Further analysis of factors associated with balance, we found the BBS score is much lower in the older group, as age is significantly inverse related to the balance (Figure 4). This could be because young patients have better neuroplasticity and muscle power [37]. Aging is a big contributor to poor balance (linear regression for age vs. baseline BBS score, p = 0.005, R² = 0.464; age vs. post-intervention BBS score, p = 0.006, R² = 0.456) (Figure 4A,B). Nonetheless, age is not associated with depression (Age vs. baseline TDQ score, p = 0.551; age vs. post-intervention BBS score, p = 0.439). Therefore, old age may not guarantee depression.

On the other hand, although the baseline depression score (TDQ) and balance (BBS) scores are not correlated (p = 0.25), the post-intervention TDQ score is significantly correlated to the BBS score (p = 0.016). This may indicates that better post-intervention physical condition may contribute to a better quality of life and mood after completing the rehabilitation (Figure 5A,B). However, there are more factors other than age (such as gender, brain lesion side) affecting the outcome of rehabilitation.

In summary, for the subgroup analysis of overall rehabilitation effect, we found both sexes benefited in depression and men benefited more in balance than women. Patients with left-brain lesions improved more in depression than those with right lesions after rehabilitation, while balance equally improved regardless of the lesion site. For patients under or above the age of 60, depression and balance both significantly improved after rehabilitation. Older age was significantly related to poor balance but not depression. Post-intervention higher balance (BBS) score was significantly correlated to lower TDQ score and thus a better mood.

Our first limitation was that this was a pilot study with small recruitment number, but we still obtained many significant results. Second, the inclusion criteria limit each subject must be able to stand independently for 1 min, which indicated participants were all relatively mildly functionally impaired. Whether the results can be applied to more disabled people is unknown.

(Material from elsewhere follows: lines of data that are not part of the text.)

(** * flow_ffi: a shallow embedding of the C boundary of the flow engine

    The development follows the layout of the repository:

    - [include/flow_ffi.h]        error codes, the port-metadata record;
    - [src/error_handling.hpp]    [ErrorManager], [ErrorSetter], the
                                  [FLOW_API_CALL] macros, the validators;
    - [src/handle_manager.hpp]    [HandleBase], [HandleRegistry];
    - [src/type_conversions.cpp]  the typed data constructors and readers;
    - [src/env_bridge.cpp], [src/factory_bridge.cpp], [src/graph_bridge.cpp],
      [src/connection_bridge.cpp], [src/node_bridge.cpp],
      [src/module_bridge.cpp], [src/event_bridge.cpp]
                                  the bridge functions proper.

    Two things are outside the development.  The deallocators of
    [src/flow_ffi.cpp] and of [src/node_bridge.cpp] free what the bridge
    returned; they take no handle and return nothing, and the strings and
    arrays the bridge returns are values here, not heap blocks.  And a
    callback is the caller's code: the functions of [src/event_bridge.cpp]
    are embedded up to the lambda they bind, and a procedure of flow-core is
    run to its return without the callbacks flow-core would invoke on the
    way: what is proved of the state after a call that runs a procedure of
    a graph or of a node is proved of the run in which no callback fired.

    Conventions.  A [void*] is an address in [N], null being [0].  A
    [const char*] argument or result is an [option string], [None] being the
    null pointer.  An out-parameter [T* p] is the address [p]; what the
    callee stores through it lands in the [memory] of the process state, one
    cell per scalar or struct field; a new array is the value of the cell
    that receives its address.  A C++ function is an action of the
    monad [M]: it reads the calling thread's id, threads the process state
    [World] and either returns, throws a C++ exception, or crashes
    (dereferences a null or dangling pointer).  Allocation is assumed to
    succeed. *)

From Stdlib Require Import ZArith Floats.
From stdpp Require Import gmap strings list fin_maps sorting pretty.
(** X13: after a reload check on a model file that unpickles, a
    second check in the same world does nothing; and when the first
    check unpickled the file, the globals hold its forecaster and its
    modification time. *)
Theorem reload_is_idempotent w st f d :
  model_path st = Some MODEL_PATH →
  files w !! MODEL_PATH = Some f → pickle f = Some d →
  let st' := final (check_and_reload_model w st) in
  check_and_reload_model w st' = {| final := st'; raised := None; unpickled := [] |}
  ∧ (unpickled (check_and_reload_model w st) = [MODEL_PATH] →
     model_last_modified st' = Some (st_mtime f)
     ∧ forecaster st'
       = Some {| model_type := md_model_type d; model := md_model d;
                 feature_columns := md_feature_columns d;
                 target_column := md_target_column d |}).
Proof.
  intros Hp Hf Hd. cbv zeta.
  destruct (match model_last_modified st with
            | Some last => Qltb last (st_mtime f)
            | None => true
            end) eqn:Hnew.
  - assert (check_and_reload_model w st
            = {| final := {| forecaster := Some {| model_type := md_model_type d;
                                                   model := md_model d;
                                                   feature_columns := md_feature_columns d;
                                                   target_column := md_target_column d |};
                             data_loader := data_loader st;
                             model_path := Some MODEL_PATH;
                             model_last_modified := Some (st_mtime f) |};
                 raised := None; unpickled := [MODEL_PATH] |}) as ->.
    { unfold check_and_reload_model. rewrite Hp, Hf. cbv zeta. rewrite Hnew.
      unfold load_model. rewrite Hf. simpl. unfold load. rewrite Hf. simpl.
      by rewrite Hd. }
    simpl. split; [|done].
    unfold check_and_reload_model. simpl. rewrite Hf. simpl. by rewrite Qltb_irrefl.
  - assert (check_and_reload_model w st
            = {| final := st; raised := None; unpickled := [] |}) as Hc.
    { unfold check_and_reload_model. rewrite Hp, Hf. cbv zeta. by rewrite Hnew. }
    rewrite Hc. simpl. split; [by rewrite Hc|done].
Qed.

End ReloadOutcomes.

Section GlobalsExamples.
Import Pandas DataLoader Features Models Server Predict Train Spec Example.

Lemma startup_event_sets_globals_witness :
  final (startup_event world0 cold_state) = serving_state
  ∧ check_and_reload_model world0 (final (startup_event world0 cold_state))
    = {| final := final (startup_event world0 cold_state); raised := None;
         unpickled := [] |}.
Proof.
  assert (raised (startup_event world0 cold_state) = None) as Hr
    by (vm_compute; reflexivity).
  destruct (proj1 (proj2 (startup_event_sets_globals world0 cold_state)) Hr)
    as (f & d & Hf & Hd & Hfinal & Hidle).
  split; [|exact Hidle].
  rewrite Hfinal. unfold serving_state, load_model, startup_state.
  rewrite Hf. cbn [is_Some_dec from_option]. unfold load. rewrite Hf.
  cbn [from_option mbind result_bind]. rewrite Hd. reflexivity.
Defined.

Lemma failed_reload_discards_model_witness :
  raised (check_and_reload_model corrupt_world serving_state) = None
  ∧ feature_columns
      <$> forecaster (final (check_and_reload_model corrupt_world serving_state))
    = Some None
  ∧ ∀ lot_id, ¬ is_Ok (get_forecast corrupt_world serving_state lot_id).2.
Proof.
  destruct (failed_reload_discards_model corrupt_world serving_state corrupt_file)
    as (Hr & Hfinal & _ & Hnone & _).
  - vm_compute. reflexivity.
  - vm_compute. reflexivity.
  - reflexivity.
  - vm_compute. reflexivity.
  - split_and!; [exact Hr| |exact Hnone]. rewrite Hfinal. reflexivity.
Defined.

Lemma reload_is_idempotent_witness :
  check_and_reload_model world0
    (final (check_and_reload_model world0 stale_state))
  = {| final := final (check_and_reload_model world0 stale_state);
       raised := None; unpickled := [] |}
  ∧ model_last_modified (final (check_and_reload_model world0 stale_state))
    = Some 1000%Q.
Proof.
  destruct (files world0 !! MODEL_PATH) as [f|] eqn:Hf;
    [|vm_compute in Hf; discriminate Hf].
  destruct (pickle f) as [d|] eqn:Hd.
  - destruct (reload_is_idempotent world0 stale_state f d eq_refl Hf Hd)
      as [Hidle Hnew].
    split; [exact Hidle|].
    destruct Hnew as [-> _]; [vm_compute; reflexivity|].
    vm_compute in Hf. injection Hf as <-. reflexivity.
  - exfalso. vm_compute in Hf. injection Hf as <-. discriminate Hd.
Defined.

End GlobalsExamples.

(** ** The endpoints *)

Section Endpoints.
Import Pandas DataLoader Models Server Predict Spec.
Context `{PyLib}.

Lemma mapR_Ok_Forall2 {A B} (f : A → result B) l l' :
  mapR f l = Ok l' → Forall2 (fun x y => f x = Ok y) l l'.
Proof.
  revert l'. induction l as [|x l IH]; intros l' Hm; simpl in Hm; inv_Ok.
  - constructor.
  - constructor; [done|]. by apply IH.
Qed.

Lemma nrows_frame_of_rows cols rows :
  cols ≠ [] → nrows (frame_of_rows cols rows) = length rows.
Proof.
  destruct cols as [|c cols]; [done|]. intros _.
  unfold frame_of_rows. simpl. by rewrite length_map.
Qed.

Lemma filter_all {A} (P : A → Prop) `{∀ x, Decision (P x)} (l : list A) :
  (∀ x, P x) → filter P l = l.
Proof.
  intros HP. induction l as [|x l IH]; [done|].
  rewrite filter_cons_True by done. by rewrite IH.
Qed.

Lemma load_parking_lots_Ok db :
  load_parking_lots db
  = Ok (frame_of_rows (t_columns (parking_lots db)) (t_rows (parking_lots db))).
Proof.
  unfold load_parking_lots, read_sql_query. simpl.
  by rewrite filter_all.
Qed.

Lemma except_500_Err {A} msg (r : result A) e :
  except_500 msg r = Err e → ∃ d, e = HTTPException 500 d.
Proof. destruct r; simpl; [done|]. intros [= <-]. eauto. Qed.

Lemma except_http_500_Err {A} msg (r : result A) e :
  except_http_500 msg r = Err e → ∃ c d, e = HTTPException c d.
Proof.
  destruct r as [a|[]]; simpl; try done; intros [= <-]; eauto.
Qed.

End Endpoints.

Section Handlers.
Import Pandas DataLoader Models Server Predict Spec.
Context `{PyLib}.

(** X14: the exceptions of the handlers.  [GET /current] and
    [GET /forecast] raise HTTPException 503 or 500 only,
    [GET /forecast/{lot_id}] raises HTTPExceptions only; [GET /health]
    and [GET /lots] have no [try] and raise the error of the database
    as it is. *)
Theorem handlers_raise_http_errors w st :
  (∀ lot_id e, get_current_status w st lot_id = Err e →
     ∃ detail, e = HTTPException 503 detail ∨ e = HTTPException 500 detail)
  ∧ (∀ e, (get_all_forecasts w st).2 = Err e →
       ∃ detail, e = HTTPException 503 detail ∨ e = HTTPException 500 detail)
  ∧ (∀ lot_id e, (get_forecast w st lot_id).2 = Err e →
       ∃ status_code detail, e = HTTPException status_code detail)
  ∧ (∀ loader, data_loader st = Some loader → databases w !! db_path loader = None →
       health_check w st = Err (DatabaseError "no such table")
       ∧ get_parking_lots w st = Err (DatabaseError "no such table")).
Proof.
  split_and!.
  - intros lot_id e. unfold get_current_status.
    destruct (data_loader st); [|intros [= <-]; eauto].
    intros [d ->]%except_500_Err. eauto.
  - intros e. unfold get_all_forecasts. simpl.
    destruct (forecaster _); [|intros [= <-]; eauto].
    destruct (data_loader _); [|intros [= <-]; eauto].
    intros [d ->]%except_500_Err. eauto.
  - intros lot_id e. unfold get_forecast. simpl.
    destruct (forecaster _); [|intros [= <-]; eauto].
    destruct (data_loader _); [|intros [= <-]; eauto].
    apply except_http_500_Err.
  - intros loader Hl Hdb. unfold health_check, get_parking_lots, connect.
    by rewrite Hl, Hdb.
Qed.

Third, in order to respect participants’ will and their capability, our study was not randomized. (However, if done in a randomized manner, the completion rate could be much lower in the intervention group.) Also, the long-term effect after 8 weeks was not confirmed. A larger randomized controlled study with longer follow up period is necessary in the future. Finally, we should add one more group with standard rehabilitation of 300 min (5 h) each week to see which group performs better. However, patients always get bored and become impatient during repetitive exercise in the real clinical setting. That is why we add recreational sport (such as yoga) as an adjuvant exercise because yoga is relaxing and interesting.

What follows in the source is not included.